» Data to examine:
Definition flush_queued (c : Connection) : option ConnError * Connection :=
  match write_error c with
  | Some e => (Some e, c)
  | None =>
      if bool_decide (out c = []) then (None, c) else
      let '(e, k) := if nonblocking c then (None, stream c) else set_nonblocking (stream c) in
      match e with
      | Some e => (Some e, record_write_error e (with_output k (out c) (out_pos c) None c))
      | None =>
          let o := if (1 <? length (out c))%nat && (out_pos c =? 0)%nat then [mjoin (out c)] else out c in
          let '(e, (ws, o, pos, w)) := flush_loop (s_writes k) o (out_pos c) (wire k) in
          let k := with_writes ws w k in
          let '(restored, k) := if nonblocking c then (None, k) else set_nonblocking k in
          let c := with_output k o pos None c in
          match (match e with Some e => Some e | None => restored end) with
          | Some e => (Some e, record_write_error e c)
          | None => (None, c)
          end
      end
  end.

Definition write_frame (frame : bytes) (c : Connection) : option ConnError * Connection :=
  match write_error c with
  | Some e => (Some e, c)
  | None =>
      if held c then (None, with_output (stream c) (out c ++ [frame]) (out_pos c) None c)
      else if negb (queued_writes c) then
        let '(e, k) := stream_write_all frame (stream c) in
        let c := with_output k (out c) (out_pos c) None c in
        match e with Some e => (Some e, record_write_error e c) | None => (None, c) end
      else
        let c := with_output (stream c) (out c ++ [frame]) (out_pos c) None c in
        if (length (out c) =? 1)%nat then flush_queued c else (None, c)
  end.

Definition hold (c : Connection) : Connection := with_modes (queued_writes c) true (nonblocking c) (stream c) c.

Definition release (c : Connection) : option ConnError * Connection :=
  if negb (held c) then (None, c) else
  let c := with_modes (queued_writes c) false (nonblocking c) (stream c) c in
  if queued_writes c then flush_queued c else
  match write_error c with
  | Some e => (Some e, c)
  | None =>
      let all := mjoin (out c) in
      let c := with_output (stream c) [] (out_pos c) None c in
      if bool_decide (all = []) then (None, c) else
      let '(e, k) := stream_write_all all (stream c) in
      let c := with_output k [] (out_pos c) None c in
      match e with Some e => (Some e, record_write_error e c) | None => (None, c) end
  end.

(** ** Sending *)

Section send.
Context (hmac : bytes → bytes → bytes) (deflate : bytes → bytes) (inflate : bytes → option bytes).

(** The frame as it goes out, and the next IV. *)
Definition signed (c : Connection) (msg : bytes) : outcome (bytes * bytes) :=
  match sign_key c with
  | [] => Ret (msg, sign_iv c)
  | key => fix_sign hmac msg key (sign_iv c)
  end.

» What to work on:
Start to finish, output the whole listing exactly.

» Task solution:
Definition flush_queued (c : Connection) : option ConnError * Connection :=
  match write_error c with
  | Some e => (Some e, c)
  | None =>
      if bool_decide (out c = []) then (None, c) else
      let '(e, k) := if nonblocking c then (None, stream c) else set_nonblocking (stream c) in
      match e with
      | Some e => (Some e, record_write_error e (with_output k (out c) (out_pos c) None c))
      | None =>
          let o := if (1 <? length (out c))%nat && (out_pos c =? 0)%nat then [mjoin (out c)] else out c in
          let '(e, (ws, o, pos, w)) := flush_loop (s_writes k) o (out_pos c) (wire k) in
          let k := with_writes ws w k in
          let '(restored, k) := if nonblocking c then (None, k) else set_nonblocking k in
          let c := with_output k o pos None c in
          match (match e with Some e => Some e | None => restored end) with
          | Some e => (Some e, record_write_error e c)
          | None => (None, c)
          end
      end
  end.

Definition write_frame (frame : bytes) (c : Connection) : option ConnError * Connection :=
  match write_error c with
  | Some e => (Some e, c)
  | None =>
      if held c then (None, with_output (stream c) (out c ++ [frame]) (out_pos c) None c)
      else if negb (queued_writes c) then
        let '(e, k) := stream_write_all frame (stream c) in
        let c := with_output k (out c) (out_pos c) None c in
        match e with Some e => (Some e, record_write_error e c) | None => (None, c) end
      else
        let c := with_output (stream c) (out c ++ [frame]) (out_pos c) None c in
        if (length (out c) =? 1)%nat then flush_queued c else (None, c)
  end.

Definition hold (c : Connection) : Connection := with_modes (queued_writes c) true (nonblocking c) (stream c) c.

Definition release (c : Connection) : option ConnError * Connection :=
  if negb (held c) then (None, c) else
  let c := with_modes (queued_writes c) false (nonblocking c) (stream c) c in
  if queued_writes c then flush_queued c else
  match write_error c with
  | Some e => (Some e, c)
  | None =>
      let all := mjoin (out c) in
      let c := with_output (stream c) [] (out_pos c) None c in
      if bool_decide (all = []) then (None, c) else
      let '(e, k) := stream_write_all all (stream c) in
      let c := with_output k [] (out_pos c) None c in
      match e with Some e => (Some e, record_write_error e c) | None => (None, c) end
  end.

(** ** Sending *)

Section send.
Context (hmac : bytes → bytes → bytes) (deflate : bytes → bytes) (inflate : bytes → option bytes).

(** The frame as it goes out, and the next IV. *)
Definition signed (c : Connection) (msg : bytes) : outcome (bytes * bytes) :=
  match sign_key c with
  | [] => Ret (msg, sign_iv c)
  | key => fix_sign hmac msg key (sign_iv c)
  end.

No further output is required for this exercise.